Trade wars? Nope. A slowdown in economic data? Nope. Geopolitical flare ups with Iran in the Gulf of Oman? Nope.
These days, the answer as to whether anything can make this market slowdown seems to “nope,” i.e., there seems to be nothing that can slowdown the surge in domestic stocks in 2019. Now, the one exception to this is if the Federal Reserve fails to play along, and we saw that in May.
The idea that the Federal Reserve Chair Jerome Powell might hold firm and keep the benchmark Federal funds rate at current levels spooked markets in May, and hence we saw the first real bout of selling for the year. Yet as soon as markets were spooked, the Fed made its revised intentions pretty clear by getting much more “dovish” in its June Federal Open Market Committee (FOMC) statement.
The removal of the word “patient” in the June FOMC statement with respect to interest rates and its replacement with the words “act as appropriate,” was the key position shift that let the bulls run in June — a run that was one of the best for the Dow Jones Industrial Average (a monthly gain of over 7%) in some eight decades.
Now, anticipation of what could be the beginning of a new rate cutting cycle by the Fed has reverberations around the world, and specifically for stocks in the emerging markets. Admittedly, those stocks have lagged the broader domestic market this year, and the two key reasons why have been trade uncertainty between the U.S. and China, and a strong U.S. dollar.
Yet with the trade situation now back in “truce” mode, and with the Fed now likely to begin rate cuts that should bring down the value of the dollar vs. rival foreign currencies, we could be looking at an extension of the June gains for emerging markets, and specifically for my preferred way to allocate to this segment — the iShares Core MSCI Emerging Markets ETF (NYSEARCA:IEMG).

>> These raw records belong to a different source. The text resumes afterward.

(* ===== verification/CallAssignSafe.v ===== *)
(** * Calls: assignments keep the invariant *)

From S2P Require Import Prelude VlrTypes Codecs Csd Sdp Mncc CallTypes CallBase CallLeg CallAssign CallCc CallSys CallInv CallSafe CallDispatch.

(** ** Sequences, reassociated *)

Lemma bind_bind {A B C} (m : M A) (f : A -> M B) (k : B -> M C) w :
  bind (bind m f) k w = bind m (fun x => bind (f x) k) w.
Proof. unfold bind. by destruct (m w). Qed.
Lemma bind_ext {A B} (m : M A) (f g : A -> M B) w : (forall a w', f a w' = g a w') -> bind m f w = bind m g w.
Proof. intros H. unfold bind. by destruct (m w). Qed.
Lemma wp_pointwise {A} F (m m' : M A) Q w : m w = m' w -> wp F m' Q w -> wp F m Q w.
Proof. unfold wp. by intros ->. Qed.
Ltac reassoc := repeat first [reflexivity | rewrite bind_bind | apply bind_ext; intros ? ?].

(** ** A new call leg *)

Definition fresh_leg (c : nat) (osmux : bool) : call_leg :=
  mk_leg CALL_LEG_ST_ESTABLISHING false (Some c) None None false osmux 0 0 None.
Definition add_leg (c : nat) (osmux : bool) (w : cc_world) : cc_world :=
  w <| w_next_leg ::= S |> <| w_legs ::= insert (w_next_leg w) (fresh_leg c osmux) |>.

Lemma add_leg_ok X Y D c osmux w : calls_ok X Y D w -> calls_ok X Y D (add_leg c osmux w).
Proof.
  intros [O1 O2 O3 O4 O5 O6 O7 O8 O9 O10 O11 O12]. split; cbn; try done.
  intros c' a l Ha Hl. destruct (O12 c' a l Ha Hl) as [Hlt Hp]. split.
  { change (l < S (w_next_leg w))%nat. lia. }
  change (forall cl, insert (w_next_leg w) (fresh_leg c osmux) (w_legs w) !! l = Some cl -> l_parent cl = Some c' \/ l_parent cl = None).
  intros cl [[El _]|[_ Hcl]]%lookup_insert_Some; [rewrite El in Hlt; lia|by apply Hp].
Qed.
Lemma set_leg_ok X Y D c osmux w a :
  calls_ok X Y D w -> w_conns w !! c = Some a ->
  calls_ok X Y D (add_leg c osmux w <| w_conns ::= insert c (a <| a_call_leg := Some (w_next_leg w) |>) |>).
Proof.
  intros Hok Ha. pose proof (add_leg_ok X Y D c osmux w Hok) as [O1 O2 O3 O4 O5 O6 O7 O8 O9 O10 O11 O12]. cbn in *.
  split; cbn; try done.
  - intros t tr c' Ht Hc. destruct (O6 t tr c' Ht Hc) as (a' & Ha' & Hs). destruct (decide (c = c')) as [<-|].
    + rewrite lookup_insert_eq. eexists. split; [done|]. change (w_conns w !! c = Some a') in Ha'.
      rewrite Ha in Ha'. by injection Ha' as <-.
    + rewrite lookup_insert_ne by done. eauto.
  - intros c' a' [[<- <-]|[_ Ha']]%lookup_insert_Some; [by apply (O8 c a)|eauto].
  - intros c' a' ty [[<- <-]|[_ Ha']]%lookup_insert_Some; [by apply (O9 c a)|by apply O9].
  - intros c' a' [[<- <-]|[_ Ha']]%lookup_insert_Some; [by apply (O10 c a)|eauto].
  - intros c' a' t [[<- <-]|[_ Ha']]%lookup_insert_Some; [by apply (O11 c a)|eauto].
  - intros c' a' l [[<- <-]|[_ Ha']]%lookup_insert_Some; [|eauto]. cbn. intros [= <-].
    change ((w_next_leg w < S (w_next_leg w))%nat /\ forall cl, insert (w_next_leg w) (fresh_leg c osmux) (w_legs w) !! w_next_leg w = Some cl ->
            l_parent cl = Some c \/ l_parent cl = None). split; [lia|].
    intros cl Hcl. rewrite lookup_insert_eq in Hcl. injection Hcl as <-. by left.
Qed.

(** the ids of legs and their streams *)
Definition same_legs (w w' : cc_world) : Prop := w_legs w' = w_legs w.
#[export] Instance same_legs_preorder : PreOrder same_legs.
Proof. split; [done|]. intros w1 w2 w3. unfold same_legs. congruence. Qed.
#[export] Hint Extern 1 (acts same_legs (mod_trans _ _)) => (by apply acts_mod_trans) : acts.

Section assign.
Context {SL : SockaddrLib} {CL : CallLib} {AC : AmrCfg} {DR : DataRates}.

Lemma filter_run_same_legs t : acts same_legs (trans_cc_filter_run t).
Proof. unfold trans_cc_filter_run, trans_is_live. act. Qed.

Lemma ensure_call_leg_spec X Y c t w a :
  calls_ok X Y no_debt w -> w_conns w !! c = Some a -> a_active_trans a = Some t ->
  wp tolerated (msc_a_ensure_call_leg c t)
    (fun ol w' => (calls_ok X Y no_debt w' /\ evolves w w')
       /\ exists l, ol = Some l /\ (a_call_leg a = None -> exists cl, w_legs w' !! l = Some cl /\ l_rtp_ran cl = None /\ l_rtp_cn cl = None)) w.
Proof.
  intros Hok Ha Hact. unfold msc_a_ensure_call_leg. apply wp_bind, wp_get_conn; [done|]. intros a' Ha'.
  rewrite Ha in Ha'. injection Ha' as <-. unfold opt_eqb. rewrite Hact. rewrite bool_decide_eq_false_2 by done.
  apply wp_bind, wp_ret, wp_bind, wp_get_conn; [done|]. intros a' Ha'. rewrite Ha in Ha'. injection Ha' as <-.
  rewrite Hact. rewrite bool_decide_eq_true_2 by done. cbn [negb].
  destruct (a_call_leg a) as [l|]; [apply wp_ret; split; [done|]; by exists l|].
  apply wp_bind. change (wp tolerated (gets ?f) ?Q w) with (Q (f w) w). cbv beta.
  apply wp_bind. unfold call_leg_alloc. apply wp_bind.
  change (wp tolerated (gets ?f) ?Q w) with (Q (f w) w). cbv beta. apply wp_bind, wp_modify, wp_ret.
  change (w <| w_next_leg ::= S |> <| w_legs ::= insert (w_next_leg w) (mk_leg _ _ _ _ _ _ ?o _ _ _) |>) with (add_leg c o w).
  apply wp_bind, wp_mod_conn; [done|]. intros a' Ha'.
  change (w_conns w !! c = Some a') in Ha'. rewrite Ha in Ha'. injection Ha' as <-. apply wp_ret. split; [split|].
  - by apply set_leg_ok.
  - split; cbn; [naive_solver|done|done| |naive_solver].
    apply (mod_conn_holds w c (fun a => a <| a_call_leg := Some (w_next_leg w) |>) a Ha). done.
  - eexists. split; [done|]. intros _. eexists. split; [apply lookup_insert_eq|done].
Qed.

Section rec.
Variable dispatch : nat -> msc_a_event -> M Z.

(** msc_a_start_assignment once there is a call leg *)
Definition assign_rtp (c t : nat) (a : msc_a) (l : nat) : M Z :=
  trans_cc_filter_run t ;;
  cn <- call_leg_local_ip (Some l) RTP_TO_CN ;;
  ran <- call_leg_local_ip (Some l) RTP_TO_RAN ;;
  tr <- get_trans t ;;
  let ac := sdp_codecs (t_local tr) in
  match cn with
  | None => call_leg_ensure_ci l RTP_TO_CN (t_call_id tr) (Some t) (Some ac) None ;; ret tt
  | Some _ => ret tt
  end ;;
  match ran, cn with
  | None, _ =>
      call_leg_ensure_ci l RTP_TO_RAN (t_call_id tr) (Some t)
        (Some (match a_force_mgw_codecs a with [] => ac | forced => forced end)) None
  | Some _, Some _ => dispatch c (MSC_EV_CALL_LEG_RTP_LOCAL_ADDR_AVAILABLE RTP_TO_RAN)
  | Some _, None => ret 0
  end.

Lemma local_ip_fresh w l cl d :
  w_legs w !! l = Some cl -> l_rtp d cl = None -> call_leg_local_ip (Some l) d w = Done None w.
Proof. intros Hl Hd. unfold call_leg_local_ip, bind, get_leg. by rewrite Hl, Hd. Qed.
Lemma assign_rtp_fresh X c t a l w cl :
  calls_ok X nobody no_debt w -> w_legs w !! l = Some cl -> l_rtp_ran cl = None -> l_rtp_cn cl = None ->
  wp tolerated (assign_rtp c t a l) (fun _ w' => calls_ok X nobody no_debt w' /\ evolves w w') w.
Proof.
  intros Hok Hl Hr Hc. unfold assign_rtp. apply wp_bind.
  eapply wp_mono; [apply wp_and; [apply (wp_keeps _ X nobody); [keep|done]|apply filter_run_same_legs]|].
  intros _ w1 [[Hok1 E1] S1]. assert (Hl1 : w_legs w1 !! l = Some cl) by (by rewrite S1).
  apply wp_bind. unfold wp at 1. rewrite (local_ip_fresh w1 l cl RTP_TO_CN Hl1 Hc).
  apply wp_bind. unfold wp at 1. rewrite (local_ip_fresh w1 l cl RTP_TO_RAN Hl1 Hr).
  match goal with |- wp _ ?m _ _ => assert (K : keeps nobody anything m) by keep end.
  eapply wp_mono; [by apply K|]. intros _ w2 [? E2]. split; [done|by trans w1].
Qed.

Lemma start_assignment_spec X c t w a tr :
  calls_ok X nobody no_debt w -> w_conns w !! c = Some a -> a_active_trans a = None ->
  w_trans w !! t = Some tr -> t_type tr = TRANS_CC -> t_msc_a tr = Some c ->
  (a_call_leg a = None \/ forall d, keeps nobody anything (dispatch c (MSC_EV_CALL_LEG_RTP_LOCAL_ADDR_AVAILABLE d))) ->
  wp tolerated (msc_a_start_assignment dispatch c t) (fun _ w' => calls_ok X nobody no_debt w' /\ evolves w w') w.
Proof.
  intros Hok Ha Hact Ht Hty Hc Hor. unfold msc_a_start_assignment. apply wp_bind, wp_get_conn; [done|].
  intros a' Ha'. rewrite Ha in Ha'. injection Ha' as <-. rewrite Hact. unfold opt_eqb at 1.
  rewrite bool_decide_eq_true_2 by done. cbn [negb].
  set (f := fun a : msc_a => a <| a_active_trans := Some t |>).
  apply wp_bind, wp_mod_conn; [done|]. intros a' Ha'. rewrite Ha in Ha'. injection Ha' as <-.
  change (fun a : msc_a => a <| a_active_trans := Some t |>) with f. set (w1 := w <| w_conns ::= insert c (f a) |>).
  assert (Hok1 : calls_ok X nobody no_debt w1).
  { apply (mod_conn_ok X nobody no_debt X no_debt w c f a Hok Ha); try done.
    - by apply (ok_uses _ _ _ _ Hok c a).
    - intros ty. change (use_by (a_uses (f a)) (trans_usage_token ty)) with (use_by (a_uses a) (trans_usage_token ty)).
      unfold no_debt. lia.
    - intros _. exact (attached_conn _ _ _ _ _ _ _ _ Hok Ht Hc Ha).
    - intros u. cbn. intros [= <-]. eauto.
    - by left. }
  assert (E1 : evolves w w1) by (by apply (mod_conn_evolves w c f a Ha)).
  apply wp_bind, wp_mod_trans; [done|]. intros tr' Ht'. change (w_trans w !! t = Some tr') in Ht'.
  rewrite Ht in Ht'. injection Ht' as <-.
  set (g := fun tr : gsm_trans => tr <| t_codecs ::= fun f => f <| cf_assignment := no_codec |> |>).
  change (fun tr : gsm_trans => tr <| t_codecs ::= _ |>) with g. set (w2 := w1 <| w_trans ::= insert t (g tr) |>).
  assert (Hok2 : calls_ok X nobody no_debt w2) by (by apply (mod_trans_ok X nobody no_debt w1 t g tr Hok1 Ht)).
  assert (E2 : evolves w1 w2) by (by apply (mod_trans_evolves w1 t g tr Ht)).
  apply wp_bind, wp_get_trans; [done|]. intros tr2 Ht2.
  assert (tr2 = g tr) as -> by (apply (inj Some); rewrite <- Ht2; apply lookup_insert_eq). unfold is_cc at 1, type_eqb. change (t_type (g tr)) with (t_type tr).
  rewrite Hty, bool_decide_eq_true_2 by done. cbn [negb].
  apply wp_bind. eapply wp_mono; [apply (ensure_call_leg_spec X nobody c t w2 (f a) Hok2); [apply lookup_insert_eq|done]|].
  intros ol w3 [[Hok3 E3] (l & -> & Hfresh)].
  apply (wp_mono _ _ (fun _ w' => calls_ok X nobody no_debt w' /\ evolves w3 w')).
  - destruct Hor as [Hn|Hd].
    + destruct (Hfresh Hn) as (cl & Hcl & Hr & Hcn). by eapply (assign_rtp_fresh X c t a l w3).
    + apply (wp_keeps (assign_rtp c t a l) X nobody w3); [|done]. specialize (Hd RTP_TO_RAN). unfold assign_rtp. keep.
  - intros _ w4 [Hok4 E4]. split; [done|]. trans w1; [done|]. trans w2; [done|]. by trans w3.
Qed.

(** the call may be assigned when there is no call leg, or any event is allowed *)
Lemma try_call_assignment_spec X t w tr c :
  calls_ok X nobody no_debt w -> w_trans w !! t = Some tr -> t_type tr = TRANS_CC -> t_msc_a tr = Some c ->
  ((forall a, w_conns w !! c = Some a -> a_call_leg a = None)
   \/ forall d, keeps nobody anything (dispatch c (MSC_EV_CALL_LEG_RTP_LOCAL_ADDR_AVAILABLE d))) ->
  wp tolerated (msc_a_try_call_assignment dispatch t) (fun _ w' => calls_ok X nobody no_debt w' /\ evolves w w') w.
Proof.
  intros Hok Ht Hty Hc Hor. unfold msc_a_try_call_assignment. apply wp_bind, wp_get_trans; [done|]. intros tr' Ht'.
  rewrite Ht in Ht'. injection Ht' as <-. rewrite Hc. apply wp_bind, wp_ret, wp_bind, wp_get_conn; [done|]. intros a Ha.
  unfold is_cc, type_eqb. rewrite Hty, bool_decide_eq_true_2 by done. cbn [negb].
  destruct (a_active_trans a) eqn:Hact; [by apply wp_ret|]. eapply start_assignment_spec; eauto. naive_solver.
Qed.

(** ** Holding a connection while something is done *)

Lemma hold_ok X Y D c tok a w :
  calls_ok X Y D w -> w_conns w !! c = Some a -> tok ∈ func_tokens -> calls_ok X Y D (add_use c tok 1 a w).
Proof.
  intros Hok Ha Ht. apply add_use_other; [done..| |by apply func_token_other].
  pose proof (ok_uses _ _ _ _ Hok c a Ha tok). lia.
Qed.

Hypothesis unused : forall c, keeps nobody anything (dispatch c MSC_A_EV_UNUSED).

Lemma wp_hold {A} c tok (m : M A) X w :
  tok ∈ func_tokens -> calls_ok X nobody no_debt w ->
  (forall a, w_conns w !! c = Some a ->
     wp tolerated m (fun _ w' => calls_ok X nobody no_debt w' /\ evolves (add_use c tok 1 a w) w') (add_use c tok 1 a w)) ->
  wp tolerated (msc_a_get dispatch c tok ;; m ;; msc_a_put dispatch c tok)
    (fun _ w' => calls_ok X nobody no_debt w' /\ evolves w w') w.
Proof using unused.
  intros Ht Hok Hm. apply wp_bind. destruct (w_conns w !! c) as [a|] eqn:Ha.
  2:{ unfold msc_a_get, msc_a_use, wp, bind, mod_conn. by rewrite Ha. }
  apply (wp_get dispatch c _ _ X nobody no_debt w a Hok Ha). apply wp_bind. eapply wp_mono; [by apply Hm|].
  intros _ w2 [Hok2 E2]. apply (wp_hold_put dispatch c _ a w w2 X nobody no_debt); [done|done|apply E2|done|done|].
  intros a2 Ha2 Hok3. assert (E3 : evolves w (add_use c tok (-1) a2 w2)) by (by eapply hold_evolves).
  split; [|done]. eapply wp_mono; [by apply (unused c X)|]. intros _ w4 [? E4]. split; [done|]. by etrans.
Qed.

(** ** The end of a call leg *)

(** what [msc_a_fsm_communicating] does while it holds the connection *)
Definition leg_ended (c : nat) : M unit :=
  a <- get_conn c ;;
  match a_active_trans a with Some t => trans_free dispatch t | None => ret tt end ;;
  released <- msc_a_in_release c ;;
  when (negb released)
    (waiting <- gets (find_waiting_call c) ;;
     match waiting with Some t => msc_a_try_call_assignment dispatch t ;; ret tt | None => ret tt end).

Lemma leg_ended_spec X c w a :
  calls_ok X nobody no_debt w -> held c w -> w_conns w !! c = Some a -> a_call_leg a = None ->
  wp tolerated (leg_ended c) (fun _ w' => calls_ok X nobody no_debt w' /\ evolves w w') w.
Proof.
  intros Hok Hh Ha Hl. unfold leg_ended. apply wp_bind, wp_get_conn; [done|]. intros a' Ha'. rewrite Ha in Ha'.
  injection Ha' as <-. apply wp_bind.
  apply (wp_mono _ _ (fun _ w' => calls_ok X nobody no_debt w' /\ evolves w w' /\ steady w w')).
  { destruct (a_active_trans a) as [t|] eqn:Hact; [|by apply wp_ret; split_and!].
    destruct (ok_active _ _ _ _ Hok c a t Ha Hact) as (tr & Ht & _ & Hc).
    eapply wp_mono; [eapply trans_free_held; eauto using not_freeing|]. naive_solver. }
  intros _ w1 (Hok1 & E1 & S1). destruct (proj2 S1 c a Ha) as (a1 & Ha1 & _ & Hl1 & _). rewrite Hl in Hl1.
  apply wp_bind. unfold msc_a_in_release. apply wp_bind, wp_get_conn; [done|]. intros a' Ha'. rewrite Ha1 in Ha'.
  injection Ha' as <-. apply wp_ret. unfold when. case_match; [|by apply wp_ret].
  apply wp_bind. change (wp tolerated (gets ?f) ?Q w1) with (Q (f w1) w1). cbv beta.
  destruct (find_waiting_call c w1) as [t|] eqn:Hf; [|by apply wp_ret].
  apply trans_find_Some in Hf as [_ (tr & Ht & Hp)]. apply andb_true_iff in Hp as [Hp _].
  apply andb_true_iff in Hp as [Hc%bool_decide_eq_true Hty%bool_decide_eq_true]. apply wp_bind.
  eapply wp_mono; [eapply (try_call_assignment_spec X t w1 tr c); eauto; left; naive_solver|].
  intros _ w2 [? E2]. apply wp_ret. split; [done|by trans w1].
Qed.

Lemma keeps_communicating_term c : keeps nobody anything (msc_a_fsm_communicating dispatch c MSC_EV_CALL_LEG_TERM).
Proof using unused.
  intros X w Hok _. cbn [msc_a_fsm_communicating]. apply wp_bind, wp_mod_conn; [done|]. intros a Ha.
  set (f := fun a : msc_a => a <| a_call_leg := None |>). change (fun a : msc_a => a <| a_call_leg := None |>) with f.
  set (w1 := w <| w_conns ::= insert c (f a) |>).
  assert (Hok1 : calls_ok X nobody no_debt w1) by (apply (tame_conn_ok _ _ _ w c f a); [tame_tac|done..]).
  assert (E1 : evolves w w1) by (by apply (mod_conn_evolves w c f a)).
  assert (Ha1 : w_conns w1 !! c = Some (f a)) by apply lookup_insert_eq.
  assert (Ht : "msc_a_fsm_communicating"%string ∈ func_tokens) by (by right; right; left).
  enough (H : wp tolerated (msc_a_get dispatch c "msc_a_fsm_communicating" ;; leg_ended c ;; msc_a_put dispatch c "msc_a_fsm_communicating")
            (fun _ w' => calls_ok X nobody no_debt w' /\ evolves w w') w1).
  { eapply wp_pointwise; [|exact H]. unfold leg_ended. reassoc. }
  eapply wp_mono; [apply (wp_hold c _ _ X w1 Ht Hok1)|].
  - intros a1 Ha1'. rewrite Ha1 in Ha1'. injection Ha1' as <-.
    eapply (leg_ended_spec X c); [by apply hold_ok|by eapply hold_held|apply lookup_insert_eq|done].
  - intros _ w2 [? E2]. split; [done|by trans w1].
Qed.
End rec.
End assign.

Is IEMG Still One of the Best ETFs?
Year-to-date (through July 1), IEMG has given investors a very solid total return of 11.44%. And while that lags the S&P 500’s total return of some 19%, the upside here going forward for IEMG does have me smiling on the prospects.
If, as I and other market watchers suspect, the Fed does begin a rate cutting cycle at the July FOMC meeting, then the value of the greenback will come under pressure. That is good for emerging markets, as a weaker dollar enhances the appeal of these stocks.

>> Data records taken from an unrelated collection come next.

(* ===== verification/CallSysSafe.v ===== *)
(** * Calls: every event keeps the invariant

    The events of CallSys, from the first one on: no assertion fails and four
    nested events of a connection are always enough. *)

From S2P Require Import Prelude VlrTypes Codecs Csd Sdp Mncc CallTypes CallBase CallLeg CallAssign CallCc CallSys.
From S2P Require Import CallInv CallSafe CallDispatch CallAssignSafe CallLevels CallCcSafe.

Definition in_order (w : cc_world) : Prop := calls_ok nobody nobody no_debt w.

Lemma init_in_order cw : in_order (init_world cw).
Proof.
  split; cbn; try (intros; by rewrite lookup_empty in * ); try done.
  - constructor.
  - intros t. rewrite lookup_empty. split; [by intros ?%not_elem_of_nil|intros [[? ?] _]; done].
Qed.

(** ** New transactions *)

Definition insert_trans (tr : gsm_trans) (w : cc_world) : cc_world :=
  w <| w_next_trans ::= S |> <| w_trans ::= insert (w_next_trans w) tr |>
    <| w_trans_list ::= fun l => l ++ [w_next_trans w] |>.

Lemma next_unused X Y D w : calls_ok X Y D w -> w_trans w !! w_next_trans w = None.
Proof. intros Hok. apply eq_None_not_Some. intros [tr Ht]. apply (ok_fresh _ _ _ _ Hok) in Ht. lia. Qed.

Lemma insert_trans_ok X D D' w tr :
  calls_ok X nobody D w -> t_freeing tr = false ->
  (t_type tr = TRANS_CC -> t_msc_a tr = None -> t_id tr = TRANS_ID_UNASSIGNED) ->
  (forall c, t_msc_a tr = Some c -> exists a, w_conns w !! c = Some a /\ (X c \/ closing (a_state a) = false)) ->
  (forall c ty, D' c ty = D c ty - on_conn_of ty c tr) ->
  calls_ok X nobody D' (insert_trans tr w).
Proof.
  intros Hok Hf Hid Hc HD. pose proof (next_unused _ _ _ _ Hok) as Hn. destruct Hok as [O1 O2 O3 O4 O5 O6 O7 O8 O9 O10 O11 O12].
  assert (Hnin : w_next_trans w ∉ w_trans_list w) by (intros [[? ?] _]%O2; congruence).
  split; cbn; try done.
  - apply NoDup_app. split_and!; [done| |apply NoDup_singleton]. intros t Ht ->%list_elem_of_singleton. done.
  - intros t. rewrite elem_of_app, list_elem_of_singleton, O2, lookup_insert_is_Some. unfold nobody.
    destruct (decide (w_next_trans w = t)) as [<-|]; naive_solver.
  - change (forall t tr', insert (w_next_trans w) tr (w_trans w) !! t = Some tr' -> (t < S (w_next_trans w))%nat).
    intros t tr' [[<- <-]|[? Ht]]%lookup_insert_Some; [lia|]. apply O3 in Ht. lia.
  - intros t tr' [[<- <-]|[? Ht]]%lookup_insert_Some; [unfold nobody; naive_solver congruence|eauto].
  - intros t tr' [[<- <-]|[? Ht]]%lookup_insert_Some; eauto.
  - intros t tr' c [[<- <-]|[? Ht]]%lookup_insert_Some; eauto.
  - intros c a ty Ha. rewrite (O9 c a ty Ha), HD. unfold trans_count. cbn. rewrite (msum_new _ _ _ _ Hn). lia.
  - intros c a t Ha Ht. destruct (O11 c a t Ha Ht) as (tr' & Ht' & ?). exists tr'. split; [|done].
    rewrite lookup_insert_ne; [done|]. congruence.
Qed.

Definition alloc_vsub (v : nat) (ty : trans_type) (s : cc_vsub) (w : cc_world) : cc_world :=
  w <| w_vsubs ::= insert v (s <| sb_uses ::= use_add (trans_vsub_use ty) 1 |>) |>.
Lemma alloc_vsub_ok X Y D v ty s w : calls_ok X Y D w -> w_vsubs w !! v = Some s -> calls_ok X Y D (alloc_vsub v ty s w).
Proof.
  intros Hok Hs. apply (mod_vsub_ok _ _ _ w v (fun s => s <| sb_uses ::= use_add (trans_vsub_use ty) 1 |>) s Hok Hs).
  pose proof (ok_vsub_uses _ _ _ _ Hok v s Hs) as Hp. apply (uses_pos_add _ _ (sb_uses s) Hp).
  specialize (Hp (trans_vsub_use ty)). lia.
Qed.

Also, if the trade war can finally be put on the shelf, then emerging markets (which are heavily linked to Chinese economic growth) will be in a position to takeoff.
Is this a lot of “ifs” to hope for? Well, yes and no. These are two rather big “ifs,” but both are also very close to happening — indeed, a lot closer to happening now that we are in July than they were when we entered June.
I maintain that if you are looking for a sector-specific ETF to take advantage of what is likely to happen in the second half of the year, then IEMG and emerging markets in general is a sector to seriously consider.
At the time of this writing, Jim Woods was long IEMG in his Successful Investing portfolio.